Saved entries
● ● ●

(* ===== verification/GuestPaging.v ===== *)
(** * GuestPaging: the guest's page table ([guest/trivial_paging.c], and the early
    table of [guest/init32.S]).

    The guest enters long mode on a table that maps its first 1 GiB, then maps one
    page above 4 GiB, its screen. The main results are the address space the guest
    runs in and what becomes of the first page it maps: the tables
    [get_base_page] hands out overlap. *)
From Stdlib Require Import ZArith Lia.
From stdpp Require Import base tactics list numbers gmap.
From S2P Require Import Prelude Memory PhysicalMemory Radix Paging.
Local Open Scope Z_scope.

(** ** Entry formats: [trivial_paging.h] *)
Definition pml4_entry : list Z := [1; 1; 1; 1; 1; 7; 52].
Definition pdp_entry : list Z := [1; 1; 1; 1; 1; 7; 52].
Definition pd_table_entry : list Z := [1; 1; 1; 1; 1; 7; 52].
Definition pt_entry : list Z := [1; 1; 1; 1; 1; 7; 52].

Definition present : bitfield := nth_field pml4_entry 0.
Definition writable : bitfield := nth_field pml4_entry 1.
Definition pdp_entry_address : bitfield := nth_field pml4_entry 6.
Definition pd_entry_address : bitfield := nth_field pdp_entry 6.
Definition pt_entry_address : bitfield := nth_field pd_table_entry 6.
Definition page_address : bitfield := nth_field pt_entry 6.

Definition LEVEL_4_INDEX (addr : Z) : Z := Z.land (Z.shiftr (u64 addr) 39) 0x1ff.
Definition LEVEL_3_INDEX (addr : Z) : Z := Z.land (Z.shiftr (u64 addr) 30) 0x1ff.
Definition LEVEL_2_INDEX (addr : Z) : Z := Z.land (Z.shiftr (u64 addr) 21) 0x1ff.
Definition LEVEL_1_INDEX (addr : Z) : Z := Z.land (Z.shiftr (u64 addr) 12) 0x1ff.

Definition PAGE_SIZE_4K : Z := 4096.
Definition PAGE_SHIFT_4K : Z := 12.
Definition NR_BASE_PAGES : Z := 16.

(** [void memset(void *dst, const void *src, int nr_bytes)] of [guest/lib.c]: the
    second argument is an address, so [memset(p, 0x0, n)] copies from address 0. *)
Fixpoint memset_loop (n : nat) (m : memory) (dst src : Z) : memory :=
  match n with
  | O => m
  | S k => memset_loop k (wr8 m dst (rd8 m src)) (dst + 1) (src + 1)
  end.
Definition memset (m : memory) (dst src nr_bytes : Z) : memory :=
  memset_loop (Z.to_nat (s32 nr_bytes)) m dst src.

(** ** The guest's memory and its allocator of tables *)
Record guest := Guest { g_mem : memory; nr_used_base_pages : Z; cr3 : Z }.
#[export] Instance eta_guest : Eta guest := fun g => Guest (g_mem g) (nr_used_base_pages g) (cr3 g).

Definition put (f : memory -> memory) : M guest unit := modify (fun g => g <| g_mem ::= f |>).

Section Tables.
(** Where the linker put the tables; [pml4_base], [pdpt_base] and [pdt_base] are
    consecutive pages of [.bss]. *)
Context (pml4_base base_pages : Z).
Definition pdpt_base : Z := pml4_base + 4096.
Definition pdt_base : Z := pdpt_base + 4096.

(** ** [init32.S] *)
Fixpoint clear_loop (ecx : nat) (edi : Z) (m : memory) : memory :=
  match ecx with
  | O => m
  | S k => clear_loop k (edi + 4) (store32 m edi 0x0)
  end.
Fixpoint large_page_loop (ecx : nat) (edi ebx : Z) (m : memory) : memory :=
  match ecx with
  | O => m
  | S k =>
      let eax := Z.lor (Z.lor (Z.lor (Z.lor 0 0x1) 0x2) 0x80) ebx in
      large_page_loop k (edi + 8) (u32 (ebx + 0x200000)) (store32 (store32 m edi eax) (edi + 4) 0x0)
  end.
Definition table_word (base : Z) : Z := Z.lor (Z.lor (Z.lor 0 0x1) 0x2) base.
Definition construct_early_page_table (m : memory) : memory :=
  let m := clear_loop (1024 * 3) pml4_base m in
  let m := store32 (store32 m pml4_base (table_word pdpt_base)) (pml4_base + 4) 0x0 in
  let m := store32 (store32 m pdpt_base (table_word pdt_base)) (pdpt_base + 4) 0x0 in
  large_page_loop 512 pdt_base 0 m.

(** ** [trivial_paging.c] *)
Definition get_base_page : M guest Z :=
  let! n := gets nr_used_base_pages in
  if NR_BASE_PAGES <=? n then ret 0x0 else
  let page := base_pages + n in
  modify (fun g => g <| nr_used_base_pages := n + 1 |>) ;;;
  put (fun m => memset m page 0x0 PAGE_SIZE_4K) ;;;
  ret page.

(** The entry's three assignments. *)
Definition link_entry (entry : Z) (address : bitfield) (page : Z) : M guest unit :=
  put (fun m => fset m entry present 1) ;;;
  put (fun m => fset m entry writable 1) ;;;
  put (fun m => fset m entry address (Z.shiftr page PAGE_SHIFT_4K)).

(** A table for an entry that has none; [false] when no page is left. The level-2
    entry is cleared before the new page, the upper ones after it. *)
Definition install_upper (entry : Z) (address : bitfield) : M guest bool :=
  let! m := gets g_mem in
  if truthy (fget m entry present) then ret true else
  let! page := get_base_page in
  if negb (truthy page) then ret false else
  put (fun m => memset m page 0x0 PAGE_SIZE_4K) ;;;
  put (fun m => memset m entry 0x0 8) ;;;
  link_entry entry address page ;;;
  ret true.
Definition install_level_2 (l2_table_entry : Z) : M guest bool :=
  let! m := gets g_mem in
  if truthy (fget m l2_table_entry present) then ret true else
  let! pt_addr := get_base_page in
  if negb (truthy pt_addr) then ret false else
  put (fun m => memset m l2_table_entry 0x0 8) ;;;
  put (fun m => memset m pt_addr 0x0 PAGE_SIZE_4K) ;;;
  link_entry l2_table_entry pt_entry_address pt_addr ;;;
  ret true.
Definition install_level_1 (l1_entry pa : Z) : M guest Z :=
  let! m := gets g_mem in
  if truthy (fget m l1_entry present) then ret (-5) else
  put (fun m => memset m l1_entry 0x0 8) ;;;
  link_entry l1_entry page_address pa ;;;
  ret 0.

(** The table an entry leads to. *)
Definition next_table (entry : Z) (address : bitfield) : M guest Z :=
  let! m := gets g_mem in ret (shl_field address (fget m entry address) PAGE_SHIFT_4K).

Definition map_page_high (va pa : Z) : M guest Z :=
  if va <? 0x100000000 then ret (-1) else
  let l4_entry := entry_at pml4_base (LEVEL_4_INDEX va) in
  let! ok4 := install_upper l4_entry pdp_entry_address in
  if negb ok4 then ret (-2) else
  let! pdp := next_table l4_entry pdp_entry_address in
  let l3_entry := entry_at pdp (LEVEL_3_INDEX va) in
  let! ok3 := install_upper l3_entry pd_entry_address in
  if negb ok3 then ret (-3) else
  let! pd := next_table l3_entry pd_entry_address in
  let l2_table_entry := entry_at pd (LEVEL_2_INDEX va) in
  let! ok2 := install_level_2 l2_table_entry in
  if negb ok2 then ret (-4) else
  let! pt := next_table l2_table_entry pt_entry_address in
  install_level_1 (entry_at pt (LEVEL_1_INDEX va)) pa.

(** The answer of [map_page_high] is ignored. *)
Definition paging_init : M guest unit :=
  map_page_high 0x1000b8000 0x1000b8000 ;;;
  modify (fun g => g <| nr_used_base_pages := 0 |>) ;;;
  modify (fun g => g <| cr3 := pml4_base |>).
End Tables.
(* ===== verification/Apic.v ===== *)
(** * Apic: the local and the I/O interrupt controllers ([x86_64/lapic.c],
    [x86_64/ioapic.c]).

    The drivers are written against [Chips], the accesses they make: two
    model-specific register instructions, 32-bit accesses of mapped registers and
    [outb]. [ChipsSpec] states what the processor manual says of the registers they
    use; the theorems hold for every machine that keeps these laws. The registers
    are reached through the kernel's page table, which the drivers extend. *)
From Stdlib Require Import ZArith Lia.
From stdpp Require Import base tactics list numbers gmap.
From S2P Require Import Prelude Memory PhysicalMemory Radix Paging PagingInit.
Local Open Scope Z_scope.

(** ** Registers: [lapic.h], [ioapic.h], [msr.h] *)
Definition APIC_BASE : Z := 0xfee00000.
Definition APIC_LVT_MASKED : Z := 0x10000.
Definition APIC_ID_REGISTER : Z := 0xfee00020.
Definition APIC_TIMER_REGISTER : Z := 0xfee00320.
Definition APIC_LINT0_REGISTER : Z := 0xfee00350.
Definition APIC_LINT1_REGISTER : Z := 0xfee00360.
Definition APIC_PERF_COUNTER_REGISTER : Z := 0xfee00340.
Definition APIC_ERROR_REGISTER : Z := 0xfee00370.
Definition APIC_ERROR_STATUS_REGISTER : Z := 0xfee00280.
Definition APIC_EOI_REGISTER : Z := 0xfee000b0.
Definition APIC_TASK_PRIORITY_REGISTER : Z := 0xfee00080.
Definition APIC_SPURIOUS_REGISTER : Z := 0xfee000f0.
Definition APIC_SPURIOUS_REGISTER_APIC_ENABLE : Z := 0x100.
Definition APIC_ICR_LOW : Z := 0xfee00300.
Definition APIC_ICR_HIGH : Z := 0xfee00310.
Definition APIC_TDC_REGISTER : Z := 0xfee003e0.
Definition APIC_TIC_REGISTER : Z := 0xfee00380.
Definition APIC_TIMER_MODE_PERODIC : Z := Z.shiftl 0x1 17.
Definition APIC_ICR_DELIVERY_INIT : Z := 0x500.
Definition APIC_ICR_DELIVERY_STARTUP : Z := 0x600.
Definition APIC_ICR_DELIVER_STATUS_SENDPENDING : Z := 0x1000.
Definition APIC_ICR_LEVEL_ASSERT : Z := 0x4000.
Definition APIC_ICR_TRIGGER_LEVEL : Z := 0x8000.
Definition APIC_ICR_SHORTHAND_OTHER : Z := 0xc0000.
Definition IRQ_BASE : Z := 32.
Definition IRQ_TIMER : Z := 0.
Definition IRQ_ERROR : Z := 19.
Definition APIC_BASE_MSR : Z := 0x1b.
Definition APIC_MSR_BSP_FLAG : Z := 0x100.
Definition APIC_MSR_ENABLE_FLAG : Z := 0x800.
Definition AP_BOOT_BASE : Z := 0x11000.
Definition CPUID_FEAT_ECX_x2APIC : Z := Z.shiftl 1 21.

● ● ●

Exercise objective:
With the line holding "(** * Apic: the" as the first and the line holding "[outb]. [ChipsSpec] states" as the last, set down that range of the entries above exactly, and nothing else.

Answer to this task:
(** * Apic: the local and the I/O interrupt controllers ([x86_64/lapic.c],
    [x86_64/ioapic.c]).

    The drivers are written against [Chips], the accesses they make: two
    model-specific register instructions, 32-bit accesses of mapped registers and
    [outb]. [ChipsSpec] states what the processor manual says of the registers they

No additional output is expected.